Three months ago, A. Janaki found herself trying to save an assault victim near Udhayam theatre in K.K. Nagar.
“The young man’s jugular vein had been cut. There were many people on the road watching me, as I applied a dressing pad. He had lost lot of blood, but not one of them helped lift him into the ambulance. A month after the incident, when I was at a hospital, a man fell at my feet. It was the victim, thanking me for saving his life,” said Janaki, an emergency medical technician, with the EMRI 108 ambulance system.
Young women emergency medical technicians like her are the backbone of the trauma care team in the State. Mostly in their 20s, they are trained to save lives, often with little help.
The women sometimes have to traverse difficult terrains without access to mobile networks. M. Anusuya, another technician, who had to get to a family that had been attacked in Erumaipatti in Pachamalai, Tiruchi district, had to walk 3 km to reach them.
But the villagers helped shift the victims. “There are 75 villages there, and only 25 can be accessed by vehicle. There are no mobile phone towers there, but a boy from the hills took us to where the family was. Of the four victims, two could not walk. We made slings to carry them and asked those who could, to walk to the ambulance. It took us five hours to shift the family to the hospital,” she recalled.
When a life is saved, it makes them immensely happy, but they have also learned to take deaths in their stride. M. Sathyapriya, stationed in Salem tried her best to save a group of seven victims of an accident in Karipatti. near Athur taluka. A vehicle carrying a nine-member marriage party had rammed a lorry.
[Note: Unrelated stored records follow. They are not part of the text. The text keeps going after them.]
(** [lookup] finds the first entry with the hash of the name. *)
Lemma lookup_ok fuel t m name s : cstr m name s → (length s < fuel)%nat → name ≠ NULL →
  ∃ o, lookup fuel t m name = Ok (match o with Some i => kexp_start t + 12 * i | None => NULL end)
    ∧ first_such (u32 (kexp_end t - kexp_start t) / 12) 0
        (λ i, name_hash (read_entry m (kexp_start t + 12 * i)) = fnv s) o.
Proof.
  intros Hs Hf Hn. unfold lookup. rewrite (proj2 (Z.eqb_neq _ _) Hn), (hash_ok s) by done. rewrite bind_Ok.
  match goal with |- context [first_index ?n 0 ?t'] =>
    destruct (first_index_ok (λ i, name_hash (read_entry m (kexp_start t + 12 * i)) = fnv s) t' n 0) as (r & -> & Hr) end.
  - intros j _. eexists. split; [done|]. apply Z.eqb_eq.
  - exists r. split; [done|]. rewrite Z2Nat.id in Hr; [done|]. apply Z.div_pos; [apply u32_range|lia].
Qed.

(** ** Objects *)

(** Section [i] is called [s]. *)
Definition section_named (m : ram) (o : Object) (s : list Z) (i : Z) : Prop :=
  section_name m o i ≠ NULL ∧ cstr m (section_name m o i) s.
Definition section_texts (fuel : nat) (m : ram) (o : Object) : Prop :=
  ∀ i, 0 ≤ i < sec_hdrs_num o → section_name m o i ≠ NULL →
    ∃ t, cstr m (section_name m o i) t ∧ (length t < fuel)%nat.

Definition first_section (m : ram) (o : Object) (s : list Z) (r : Z) : Prop :=
  ∃ k, first_such (sec_hdrs_num o) 0 (section_named m o s) k ∧ r = match k with Some i => sec_hdr o i | None => NULL end.

Lemma find_section_ok fuel m o name s : bytes_ok m → cstr m name s → 0 ≤ sec_hdrs_num o → section_texts fuel m o →
  ∃ r, find_section fuel m o name = Ok r ∧ first_section m o s r.
Proof.
  intros Hm Hs Hn Htx. unfold find_section.
  match goal with |- context [first_index ?n 0 ?t] => destruct (first_index_ok (section_named m o s) t n 0) as (r & -> & Hf) end.
  - intros j Hj. unfold section_named. destruct (Z.eqb_spec (section_name m o j) NULL) as [E|E].
    + exists false. split; [done|]. by split; [|intros [? _]].
    + destruct (Htx j ltac:(lia) E) as (t & Hct & Hl).
      destruct (strcmp_eq fuel m _ name t s Hm Hct Hs Hl) as (c & Hc & Hiff). exists (c =? 0). cbn [negb]. rewrite Hc, bind_Ok.
      split; [done|]. rewrite Hiff. tauto.
  - rewrite bind_Ok. eexists. split; [done|]. exists r. split; [|done]. by rewrite Z2Nat.id in Hf by lia.
Qed.

Definition is_elf (m : ram) (p : Z) : Prop :=
  m p = 0x7F ∧ m (p + 1) = 69 ∧ m (p + 2) = 76 ∧ m (p + 3) = 70 ∧ eh_machine m p = EM_386.

(** The object at [p] before its tables are known. *)
Definition bare (m : ram) (p : Z) : Object :=
  MkObject p (u32 (p + eh_phoff m p)) (u32 (p + eh_shoff m p)) (eh_phnum m p) (eh_shnum m p) NULL NULL NULL NULL.

Record object_of (m : ram) (p : Z) (o : Object) : Prop := {
  oo_hdr : hdr o = p ∧ prog_hdrs o = prog_hdrs (bare m p) ∧ sec_hdrs o = sec_hdrs (bare m p);
  oo_num : prog_hdrs_num o = eh_phnum m p ∧ sec_hdrs_num o = eh_shnum m p;
  oo_symtab : first_section m (bare m p) (bytes_of ".symtab") (symtab o);
  oo_strtab : first_section m (bare m p) (bytes_of ".strtab") (strtab o);
  oo_dynsym : first_section m (bare m p) (bytes_of ".dynsym") (dynsym o);
  oo_dynstr : first_section m (bare m p) (bytes_of ".dynstr") (dynstr o)
}.

Lemma rd16_nonneg m a : bytes_ok m → 0 ≤ rd16 m a < 2 ^ 16.
Proof. intros H. unfold rd16. pose proof (H a). pose proof (H (a + 1)). lia. Qed.
Fixpoint stage2_loop (n : nat) (i : Z) (fuel : nat) (t : kexp_table) (l : Layout) (obj : Object) (m : ram) : res (option ram) :=
  match n with
  | O => Ok (Some m)
  | Datatypes.S n =>
      o ← rel_section fuel t l obj i m;
      match o with
      | Some m => stage2_loop n (i + 1) fuel t l obj m
      | None => Ok None
      end
  end.

(** A failing stage leaves the memory behind; nothing reads it before it is unmapped. *)
Definition stage2 (fuel : nat) (t : kexp_table) (l : Layout) (m : ram) : res (option ram) :=
  match l_obj l, l_map l with
  | Some obj, Some _ => stage2_loop (Z.to_nat (sec_hdrs_num obj)) 0 fuel t l obj m
  | _, _ => Ok None
  end.

(** ** Unloading *)

Definition unload_region_locked (reg : Region) (L : Linker S) : res (Region * Linker S) :=
  if (g_base reg =? 0) || (g_size reg =? 0) then Ok (reg, L)
  else
    let pages := g_size reg / PAGE_SIZE in
    sp ← ps_unmap_pages (g_base reg) pages (space L);
    mm ← free_units LMM (g_base reg) pages (lmm L);
    Ok (with_base 0 reg, MkLinker (layouts L) mm sp (lmem L)).

(** The object at slot [i]. *)
Definition store_layout (i : Z) (l : Layout) (a : StaticArray Layout) : StaticArray Layout :=
  SArray (<[Z.to_nat i := Slot (Some l) true]> (slots_ a)) (live_count_ a).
By the time the injured arrived at the hospital, one of them who was gasping for breath, while being rescued died.
Caring for a victim is tough, the women acknowledge. “If they are drunk or have suffered a serious injury, in the head or the limbs they turn violent. They pull out IV lines or their oxygen masks,” It is better if there is an attendant with them,” says D. Vidhya.
Training helps, however. “In such situations, since we have been rigorously trained, I automatically know the right thing to do,” she adds.